Joachim: I think it's honestly going to take something that's pretty violent, pretty disruptive and probably driven by our climate, most likely a big storm or flood. It is going to be at such a scale that we will no longer find it acceptable to be the way we are today.

If the fires in California are not enough, if the spill in the [Gulf of Mexico] was not enough, if hurricanes Sandy and Katrina and the massive floods in Texas were not enough — I don't know what it is. But there will be an event that will really put the fear of nature in us all and get us to change our attitudes. [This event] will cause us to produce something that has a strong relationship to the earth's metabolism, as opposed to these industrial systems that are the opposite, and even poisonous, on many accounts.

There will be an event that will really put the fear of nature in us all and get us to change our attitudes. [It] will cause us to produce something that has a strong relationship to the earth's metabolism.

Maleszynska: You call your work "Design Against Extinction." That gives this a lot of urgency, especially around implementation. For example, your recent Cooper Hewitt exhibit was about monarch butterflies. How would you do this kind of implementation?

Joachim: We did our research project on monarchs [for] over two years and involved people in entomology, in chemistry and in material science. We engineered a type of concrete that sequesters fly ash, [which] also has a very low embodied energy value, compared to other kinds of concrete. It has a system that helps absorb carbon, it’s lightweight, it's structural, it's fireproof and the geometry is articulated to deal with the lifecycle of this precious butterfly. It allows for things such as mud baths, areas for fungi and mosses, areas for caterpillar activity and other zones for respite. 

So, we really designed not only in the material itself, but the geometry and form of this kind of concrete can be assembled in a modular fashion to go on the sides of buildings to create a vertical sanctuary for monarchs. It is a semi-porous system so they don't stay there forever. It's meant to be accessible and safe, like a weigh station for butterflies to just get a moment to lay some eggs, eat some food or pollinate flowers, and then go about their lives. 

Building habitat for monarchs is one of the major initiatives in the Butterfly Conservation Society of North America.
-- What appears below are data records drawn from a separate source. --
Lemma answer_calls_spec name i calls h (rt : Rt W) :
  i ≤ length h →
  ∃ extra, (answer_calls name i calls h rt).2 = h ++ extra ∧ completed_by calls extra ∧
    ∀ tc, tc ∈ calls → is_answered (h ++ extra) i (call_id tc) = true.
Proof.
  revert h rt. induction calls as [|tc calls IH]; intros h rt Hi; cbn [answer_calls].
  { exists []. rewrite app_nil_r. split_and!; [done|constructor|]. intros tc Htc. by apply not_elem_of_nil in Htc. }
  destruct (is_answered h i (call_id tc)) eqn:Ea.
  - destruct (IH h rt Hi) as (extra & E & Hc & Hall). exists extra. split_and!; [done| |].
    + eapply Forall_impl; [exact Hc|]. intros m (tc' & ? & ->). exists tc'. split; [by right|done].
    + intros tc' [->|Htc]%elem_of_cons; [|by apply Hall]. by rewrite is_answered_app, Ea by done.
  - unfold mbind, M_bind. destruct (log_event _ _ _ _ rt) as [rt1 e].
    destruct (IH (h ++ [abandoned_message tc]) rt1) as (extra & E & Hc & Hall); [rewrite length_app; lia|].
    exists (abandoned_message tc :: extra). rewrite E, <-app_assoc. split_and!; [done| |].
    + constructor; [exists tc; split; [by left|done]|]. eapply Forall_impl; [exact Hc|].
      intros m (tc' & ? & ->). exists tc'. split; [by right|done].
    + intros tc' [->|Htc]%elem_of_cons; [|specialize (Hall tc' Htc); by rewrite <-app_assoc in Hall].
      rewrite is_answered_app by done. simpl. by rewrite str_eqb_refl, !orb_true_r.
Qed.

(** What the answers make of one conversation. *)
Definition answered_from (m m' : FlowMemory) : Prop :=
  fm_id m' = fm_id m ∧ fm_stats m' = fm_stats m ∧ all_answered (history m') ∧
  ∃ extra, history m' = history m ++ extra ∧ completed_by (default [] (abandoned_round (history m))) extra.

Lemma answer_history_spec name m (rt : Rt W) : answered_from m (answer_history name m rt).2.
Proof.
  unfold answer_history, answered_from. destruct (abandoned_round (history m)) as [calls|] eqn:Er.
  - unfold mbind, M_bind. destruct (answer_calls_spec name (tool_tail (history m)) calls (history m) rt (tool_tail_le _))
      as (extra & E & Hc & Hall).
    destruct (answer_calls _ _ _ _ rt) as [rt1 h']. simpl in *. subst h'. split_and!; [done|done| |eauto].
    intros calls' tc. rewrite abandoned_round_app, Er, tool_tail_app by (by eapply completed_tools).
    intros [= <-]. apply Hall.
  - simpl. split_and!; [done|done| |]; [|exists []; rewrite app_nil_r; split; [done|constructor]].
    intros calls tc. by rewrite Er.
Qed.

Lemma answer_items_spec items out (rt : Rt W) :
  NoDup items.*1 →
  (∀ name m, (name, m) ∈ items → ∃ m', (answer_items items out rt).2 !! name = Some m' ∧ answered_from m m') ∧
  (∀ name, name ∉ items.*1 → (answer_items items out rt).2 !! name = out !! name).
Proof.
  revert out rt. induction items as [|[name m] items IH]; intros out rt Hnd; cbn [answer_items].
  { split; [intros ? ? Hin; by apply not_elem_of_nil in Hin|done]. }
  simpl in Hnd. apply NoDup_cons in Hnd as [Hni Hnd]. unfold mbind, M_bind.
  pose proof (answer_history_spec name m rt) as Hm. destruct (answer_history name m rt) as [rt1 m']. simpl in Hm.
  destruct (IH (<[name := m']> out) rt1 Hnd) as [Hin Hout]. split.
  - intros name' x [Heq|Hx]%elem_of_cons; [|by apply Hin]. injection Heq as -> ->.
    exists m'. split; [|done]. rewrite Hout by done. apply lookup_insert_eq.
  - intros name' Hn. simpl in Hn. apply not_elem_of_cons in Hn as [Hne Hn]. rewrite Hout by done.
    by apply lookup_insert_ne.
Qed.

End Abandoned.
So the idea [is] we introduce it into a city, especially a city where monarchs are native, and we create a biodiverse environment. It's giving the monarch a chance, as well as all other organisms, flora and fauna alike.

The above Q&A is an edited excerpt from the Bard MBA’s July 17 The Impact Report podcast. The Impact Report brings together students and faculty in Bard’s MBA in Sustainability program with leaders in business, sustainability and social entrepreneurship.